In our pandemic, this memory of those careful, but liberating summers in the early twenties became a curse. We were told things were different this time around, but we could not shift the unconscious idea that as summer approached, and we went into the fourth month of strict lockdown, some relief must be on the way.

The ablations slowly smothered those hopes. The south of France showed higher numbers, and more outbreak events, indicating that hot weather and outside life did not help. Any ablation that allowed more people to go to the beach or to meet in parks immediately resulted in higher case rates. In part, this was because the ablations were hard to explain. People were forced to stay inside on hot days, sometimes with the windows closed, and heard that just across the border in the next region, the beaches had opened. It was the only weapon we had, but it required a kind of unfairness that people simply could not stomach. Most people just followed whatever rules were in place in the least restricted regions, which made the data extremely unreliable.

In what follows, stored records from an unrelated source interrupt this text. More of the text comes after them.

(** The body of the [try] block for the [i]-th transaction. *)
Definition score_transaction (e : env) (i : nat) (t : transaction)
    (user_history : option (gmap string (list hist_entry))) : pm scored :=
  let user_id := tx_user_id t in
  let history := history_for t user_history in
  features ← features_for e t history;
  '(is_fraud, probability, explanation) ← predict features;
  risk_score ← lift (_calculate_risk_score features probability);
  let risk_level := _determine_risk_level risk_score in
  let result :=
    {| r_transaction_id := transaction_id i t;
       r_user_id := user_id;
       r_amount := tx_amount t;
       r_timestamp := match tx_timestamp t with
                      | Some ts => Given ts
                      | None => NowIso (now e)
                      end;
       r_prediction := {| p_is_fraud := is_fraud;
                          p_probability := probability;
                          p_confidence := Qmin (probability * 100) 100 |};
       r_risk_assessment := {| ra_score := risk_score;
                               ra_level := risk_level;
                               ra_factors := ex_risk_factors explanation |};
       r_explanation := explanation;
       r_recommended_action := _get_recommended_action is_fraud risk_level;
       r_features := _sanitize_features features;
       r_anomaly_detection := None |} in
  det ← self anomaly_detector;
  loaded ← self model_loaded;
  mret match det with
       | Some d =>
           if loaded : bool then
             match _features_to_array features with
             | Some feature_array =>
                 match detect d feature_array with
                 | Ok a => with_anomaly result a
                 | Raise _ => result
                 end
             | None => result
             end
           else result
       | None => result
       end.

The pattern did emerge in the end. Even in the publicly available data, people began noticing the trend eventually. Why didn’t we acknowledge it then? Why didn’t the governments and the WHO accept it? In part, I suppose, simply because extraordinary claims require extraordinary evidence. To some extent we were justified in waiting while the evidence built up. But beyond that, I think people were afraid of what it meant. Of what was coming if this became the basis for our policies. And of what it would cost us if we were wrong.

It wasn’t a simple pattern to spot. One form of analysis is to look for sections of the population where the observed pattern deviates from what is predicted under a baseline. For instance, if we look at congregations of around 50 people, we can take an average of the transmission in such groups as our baseline. If we then observe that the transmission in choir practices is greater than what the baseline predicts, we know that there is something specific about that setting, in this case suggesting that a virus is airborne. For PTB, this approach never yielded anything usable. Transmission rates always agreed with the baseline, there was some minor variability, but none of the hypotheses generated bore fruit, and under ablation, all effects disappeared.

The breakthrough finally came when we began to see how unusual that was. We had hit the population with the worst lockdowns the country had ever seen, and we had varied the restrictions by region, month to month. What the data showed was that whatever the restrictions, whatever the people’s daily activities, and overall health, the rate of transmission remained unaffected.

Across countries, this pattern persisted. The lockdown was having some effect, but the effect was uniform across all sections of the population. Whatever the mechanism of transmission was, it was somehow not affected by the specifics of any particular set of restrictions. Even in the most restrictive, authoritarian countries, where people were literally locked in their houses near an outbreak, forced to communicate only through video calls, the effect on the spread was the same as it would have been under a mild lockdown.

In retrospect, the solution is inescapable, but it was too alien to us then. It wasn’t that it wouldn’t occur to us, it was simply that we wouldn’t entertain it.

The one thing that we kept doing, whatever the restrictions, was to talk to each other. We still met. We saw each other on video calls. We did our best to organize games and parties over the internet. We did it less, so the lockdown seemed to work, but we did it exactly in proportion to how often we would normally meet each other.

This was what we needed to accept. The news called it the video virus. They focused then on screen calls, since that was how the world communicated. Once you accepted the idea, the data began to make sense. Places where wearables were more common, wealthy countries, cities, showed a slight increase in transmission. Poor video quality, from poor wifi, or temporary outages, could be shown to correlate with reduced transmission.

There was no suggestion of any mechanism. We were fully in the dark. But it was the only answer we had, after months of lockdown. We were at the brink, and we needed something. Somehow, we were forced to accept, the virus could be transmitted through digital communication.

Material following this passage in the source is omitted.